**WHAT YOU SHOULD DO:**
Which lines of the entries below include "ValueError"? List them all.

**DATA RECORDS:**
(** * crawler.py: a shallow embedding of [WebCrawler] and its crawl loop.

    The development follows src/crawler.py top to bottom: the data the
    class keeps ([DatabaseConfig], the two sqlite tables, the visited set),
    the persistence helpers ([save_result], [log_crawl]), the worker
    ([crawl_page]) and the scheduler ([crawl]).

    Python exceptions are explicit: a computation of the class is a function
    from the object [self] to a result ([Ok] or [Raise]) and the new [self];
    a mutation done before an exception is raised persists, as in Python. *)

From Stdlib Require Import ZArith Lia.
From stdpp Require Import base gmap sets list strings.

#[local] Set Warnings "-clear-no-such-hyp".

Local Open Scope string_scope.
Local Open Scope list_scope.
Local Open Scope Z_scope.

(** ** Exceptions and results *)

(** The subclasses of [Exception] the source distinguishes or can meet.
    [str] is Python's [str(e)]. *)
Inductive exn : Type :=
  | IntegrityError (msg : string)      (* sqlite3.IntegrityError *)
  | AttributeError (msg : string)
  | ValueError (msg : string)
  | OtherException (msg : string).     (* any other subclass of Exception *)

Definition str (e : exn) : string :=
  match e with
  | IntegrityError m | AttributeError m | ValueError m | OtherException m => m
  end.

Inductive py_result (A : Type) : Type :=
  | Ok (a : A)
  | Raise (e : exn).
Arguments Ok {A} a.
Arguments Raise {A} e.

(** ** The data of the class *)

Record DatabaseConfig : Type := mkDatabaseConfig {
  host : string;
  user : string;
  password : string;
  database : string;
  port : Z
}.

**ANSWER TO THIS PROBLEM:**
  | ValueError (msg : string)
  | IntegrityError m | AttributeError m | ValueError m | OtherException m => m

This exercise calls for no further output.